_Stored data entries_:

#####

(** ** Accounting *)

(** What every method of a running service keeps: the set of active bridges is
    the one the trace tells, no accepted socket is left behind, the admission
    limit holds, and nothing else of the runtime changes. *)
Record kept (config : ServiceConfig) (s : Runtime) (suf : trace) (s' : Runtime) : Prop := {
  kept_rest : s' = set_active (fun _ => rt_active s') s;
  kept_live : rt_active s' = live suf (rt_active s);
  kept_held p : Forall wire suf -> held suf p ⊆ p;
  kept_limit : 0 < max_connections config -> Z.of_nat (size (rt_active s)) <= max_connections config ->
               Z.of_nat (size (rt_active s')) <= max_connections config;
}.

#[export] Instance kept_rel config : TraceRel (kept config).
Proof.
  split.
  - intros s. by split; try destruct s.
  - intros s t s' t' s'' [Hr Hl Hh Hm] [Hr' Hl' Hh' Hm']. split.
    + rewrite Hr', Hr. by destruct s, s', s''.
    + rewrite Hl', Hl. by rewrite live_app.
    + intros p [Hw Hw']%Forall_app. rewrite held_app. etrans; [by apply Hh'|by apply Hh].
    + auto.
Qed.

(** Nothing started or ended, and the state as before. *)
Definition idle (s : Runtime) (suf : trace) (s' : Runtime) : Prop :=
  s' = s /\ Forall (fun ev => neutral (ev_call ev)) suf.

#[export] Instance idle_rel : TraceRel idle.
Proof. split; [by split|]. intros s t s' t' s'' [-> Ht] [-> Ht']. split; [done|by apply Forall_app]. Qed.

Section accounting.
Context `{E : Env} `{T : Strerror} `{SO : SetOrder} (config : ServiceConfig).
Implicit Types s : Runtime.

Lemma kept_neutral s suf : Forall (fun ev => neutral (ev_call ev)) suf -> kept config s suf s.
Proof.
  intros Hsuf. split; [by destruct s|by rewrite (proj1 (neutral_trace suf (rt_active s) Hsuf))| |done].
  intros p _. by rewrite (proj2 (neutral_trace suf p Hsuf)).
Qed.

Lemma steps_idle_kept {A} (m : M Runtime A) : steps idle m -> steps (kept config) m.
Proof. apply steps_mono. intros s t s' [-> Ht]. by apply kept_neutral. Qed.

Lemma steps_neutral c : neutral c -> steps idle (perform c).
Proof. intros Hc. apply steps_perform. intros s r. split; [done|by apply Forall_singleton]. Qed.

(** A request that is refused raises an exception of the validators. *)
Definition is_sys (e : exn) : Prop := exists x, e = Sys x.
#[local] Instance is_sys_catch_all : CatchAll is_sys.
Proof. intros e. by exists e. Qed.

Lemma rthrows_pack_sys fs v : rthrows is_sys (pack fs v).
Proof. induction fs as [|[]]; cbn [pack]; throws. Qed.
#[local] Hint Resolve rthrows_pack_sys : throws.

Lemma channel_check_sys rq allowed : rthrows is_sys (channel_check rq allowed).
Proof. unfold channel_check, encode_request, bounded_integer. throws. Qed.

(** One request: refused before it is sent, or sent and answered. *)
Lemma acts_transact op h a0 a1 d allowed s (Q : outcome ControlResponse -> Runtime -> trace -> Prop) :
  let rq := {| rq_operation := op; rq_handle := h; rq_arg0 := a0; rq_arg1 := a1; rq_data := d |} in
  (forall x, rt_control s = false \/ is_ok (channel_check rq allowed) = false -> Q (Raise (Sys x)) s []) ->
  (rt_control s = true -> is_ok (channel_check rq allowed) = true ->
   (forall r, Q (match transact_reply op allowed r with Ok v => Ret v | Err e => Raise e end) s
                [Ev (CTransact rq) (Answer r)]) /\
   (forall e, Q (Raise (Sys e)) s [Ev (CTransact rq) (Fault e)])) ->
  acts (transact_with op h a0 a1 d allowed) s Q.
Proof.
  intros rq Hno Hyes. unfold transact_with. apply acts_bind, acts_get. destruct (rt_control s).
  - unfold channel_transact. apply acts_bind, acts_of_res. fold rq. destruct (channel_check rq allowed) as [[]|e] eqn:Hc.
    + destruct (Hyes eq_refl eq_refl) as [Ha Hf]. apply acts_bind. acts_call; [intros r|intros e; apply Hf].
      apply acts_of_res. rewrite app_nil_r. apply Ha.
    + destruct (channel_check_sys _ _ e Hc) as [x ->]. apply Hno. by right.
  - apply acts_raise. apply Hno. by left.
Qed.

Lemma steps_transact op h a0 a1 d allowed :
  op ∉ [OP_BRIDGE_START; OP_BRIDGE_JOIN_RESULT; OP_ACCEPT_NONBLOCK; OP_CLOSE] ->
  steps idle (transact_with op h a0 a1 d allowed).
Proof.
  intros Hop s. apply acts_transact; [intros; apply rel_refl|]. intros _ _.
  by split; intros; (split; [done|]); apply Forall_singleton.
Qed.

Lemma steps_event name fields : steps idle (event name fields).
Proof. by apply (steps_neutral (CEmit _)). Qed.
Lemma steps_diagnostic text : steps idle (diagnostic text).
Proof. by apply (steps_neutral (CDiagnostic _)). Qed.
Lemma steps_active_count : steps idle active_count.
Proof. unfold active_count. steps. Qed.
Lemma steps_active_handles : steps idle active_handles.
Proof. apply steps_nil; [apply _|]. by eexists. Qed.
Lemma steps_positive h what : steps idle (positive_handle h what).
Proof. unfold positive_handle. steps. Qed.
#[local] Hint Resolve steps_idle_kept steps_event steps_diagnostic steps_active_count steps_active_handles steps_positive : steps.

Lemma steps_verify_cc h label : steps idle (verify_cc config h label).
Proof. unfold verify_cc. apply steps_bind; [apply _|apply steps_transact; set_solver|]. intros r. steps. Qed.
#[local] Hint Resolve steps_verify_cc : steps.

Definition join_request (h timeout_ms : Z) : control_request :=
  {| rq_operation := OP_BRIDGE_JOIN_RESULT; rq_handle := h; rq_arg0 := timeout_ms; rq_arg1 := 0; rq_data := [] |}.

(** A join that did not end the bridge, and one that did. *)
Lemma kept_join_open s h t r :
  live_step (rt_active s) (Ev (CTransact (join_request h t)) r) = rt_active s ->
  kept config s [Ev (CTransact (join_request h t)) r] s.
Proof.
  intros Hl. split; [by destruct s|by cbn|intros p _|done]. cbn. unfold held_step. cbn.
  destruct r as [[st h' d|?|?]|?]; try done. by destruct (_ && _).
Qed.

Lemma kept_join_ended s h t r :
  live_step (rt_active s) (Ev (CTransact (join_request h t)) r) = rt_active s ∖ {[h]} ->
  kept config s [Ev (CTransact (join_request h t)) r] (set_active (fun a => a ∖ {[h]}) s).
Proof.
  intros Hl. split; [by destruct s|by cbn|intros p _|].
  - cbn. unfold held_step. cbn. destruct r as [[st h' d|?|?]|?]; try done. by destruct (_ && _).
  - intros _ Hsize. cbn. etrans; [|exact Hsize]. apply inj_le, subseteq_size. set_solver.
Qed.

(** A join that says the bridge ended takes it out; nothing else is touched. *)
Definition join_post (h : Z) (s : Runtime) (o : outcome bool) (s' : Runtime) (t : trace) : Prop :=
  kept config s t s' /\ (s' = s \/ s' = set_active (fun a => a ∖ {[h]}) s) /\
  (o = Ret true -> s' = set_active (fun a => a ∖ {[h]}) s).

Lemma acts_after_join {A} (m : M Runtime A) (f : outcome A -> outcome bool) h s t s1 :
  join_post h s (Ret true) s1 t -> steps idle m -> acts m s1 (fun o s' t' => join_post h s (f o) s' (t ++ t')).
Proof.
  intros (Hk & Hs & Ht) Hm. eapply acts_mono; [|apply Hm]. intros o s' t' [-> Hn]. split_and!; [|done|auto].
  eapply rel_trans; [done|]. by apply kept_neutral.
Qed.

#####

_YOUR INSTRUCTIONS_: Retype only the stretch of lines above starting at the one with "#[local] Instance is_sys_catch_all" and stopping at the one with "(** One request: refused", exactly as written, with both kept.

_RESPONSE AREA_:
#[local] Instance is_sys_catch_all : CatchAll is_sys.
Proof. intros e. by exists e. Qed.

Lemma rthrows_pack_sys fs v : rthrows is_sys (pack fs v).
Proof. induction fs as [|[]]; cbn [pack]; throws. Qed.
#[local] Hint Resolve rthrows_pack_sys : throws.

Lemma channel_check_sys rq allowed : rthrows is_sys (channel_check rq allowed).
Proof. unfold channel_check, encode_request, bounded_integer. throws. Qed.

(** One request: refused before it is sent, or sent and answered. *)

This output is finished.